Exercise brief: Beginning with the line that contains "intros Hnone. apply", transcribe every line through the end of the entries exactly as written, and reproduce nothing else.

|---|

Lemma wp_reconcile_once w :
  wp (reconcile_once net others time sha256 l io stat torn dir encode decode t upstream repo arch signed) w
    no_success.
Proof.
  apply wp_bind, wp_fetchCanonical. intros w1. split_and!; [| |intros e; apply no_success_err].
  2: { intros Hnone. apply wp_ret. split; [by apply Forall_nil|]. by left. }
  intros c Hc Hsnap. apply wp_bind, wp_fetchFiles. intros w2 [hadFiles|e] [K1 K2]; [|apply no_success_err].
  rewrite Hc in K1. rewrite Hsnap in K2.
  apply wp_bind. eapply wp_mono; [by apply (wp_rebuildDerived c)|].
  intros r ws w3 (-> & [_ K3] & Hr). rewrite K2 in K3. destruct r as [[]|e]; [|apply no_success_err].
  specialize (Hr eq_refl).
  eapply wp_mono; [exact (wp_commitDerived rs names tmp repo arch kdb Hrs Hkdb net others time sha256
    io stat signed snapshot w3)|].
  intros r ws w4 (_ & Hws & Hlive). split.
  - eapply Forall_impl; [exact Hws|]. intros wr (name & Hn & Hp & Hnew). exists name, c, (files w3).
    split_and!; try done. by eapply derived_not_canonical.
  - intros Hok. destruct (Hlive Hok) as (c' & Hc' & Hl). right. exists c, (files w3).
    split; [|done]. congruence.
Qed.

Lemma wp_reconcile w :
  wp (ReconcileDB net others time sha256 l io stat torn dir encode decode t upstream repo arch signed) w
    no_success.
Proof.
  unfold ReconcileDB. generalize maxDBAttempts as n. intros n. revert w.
  induction n as [|n IH]; intros w; [apply wp_throw, no_success_err|]. simpl.
  apply wp_bind, wp_try. apply wp_temp; [|intros w1; apply wp_throw, no_success_err].
  intros w1 _. eapply wp_mono; [apply wp_reconcile_once|]. intros r ws w2 [Hws Hr] w3 Hw3.
  destruct r as [[]|e].
  - apply wp_ret. rewrite app_nil_r. split; [done|]. intros _. unfold reconciled, content.
    rewrite Hw3. by apply Hr.
  - destruct (is_precondition e).
    + eapply wp_mono; [apply IH|]. intros r ws' w4 [Hws' Hr']. split; [by apply Forall_app|done].
    + apply wp_throw. by rewrite app_nil_r.
Qed.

|---|

Response area:
  2: { intros Hnone. apply wp_ret. split; [by apply Forall_nil|]. by left. }
  intros c Hc Hsnap. apply wp_bind, wp_fetchFiles. intros w2 [hadFiles|e] [K1 K2]; [|apply no_success_err].
  rewrite Hc in K1. rewrite Hsnap in K2.
  apply wp_bind. eapply wp_mono; [by apply (wp_rebuildDerived c)|].
  intros r ws w3 (-> & [_ K3] & Hr). rewrite K2 in K3. destruct r as [[]|e]; [|apply no_success_err].
  specialize (Hr eq_refl).
  eapply wp_mono; [exact (wp_commitDerived rs names tmp repo arch kdb Hrs Hkdb net others time sha256
    io stat signed snapshot w3)|].
  intros r ws w4 (_ & Hws & Hlive). split.
  - eapply Forall_impl; [exact Hws|]. intros wr (name & Hn & Hp & Hnew). exists name, c, (files w3).
    split_and!; try done. by eapply derived_not_canonical.
  - intros Hok. destruct (Hlive Hok) as (c' & Hc' & Hl). right. exists c, (files w3).
    split; [|done]. congruence.
Qed.

Lemma wp_reconcile w :
  wp (ReconcileDB net others time sha256 l io stat torn dir encode decode t upstream repo arch signed) w
    no_success.
Proof.
  unfold ReconcileDB. generalize maxDBAttempts as n. intros n. revert w.
  induction n as [|n IH]; intros w; [apply wp_throw, no_success_err|]. simpl.
  apply wp_bind, wp_try. apply wp_temp; [|intros w1; apply wp_throw, no_success_err].
  intros w1 _. eapply wp_mono; [apply wp_reconcile_once|]. intros r ws w2 [Hws Hr] w3 Hw3.
  destruct r as [[]|e].
  - apply wp_ret. rewrite app_nil_r. split; [done|]. intros _. unfold reconciled, content.
    rewrite Hw3. by apply Hr.
  - destruct (is_precondition e).
    + eapply wp_mono; [apply IH|]. intros r ws' w4 [Hws' Hr']. split; [by apply Forall_app|done].
    + apply wp_throw. by rewrite app_nil_r.
Qed.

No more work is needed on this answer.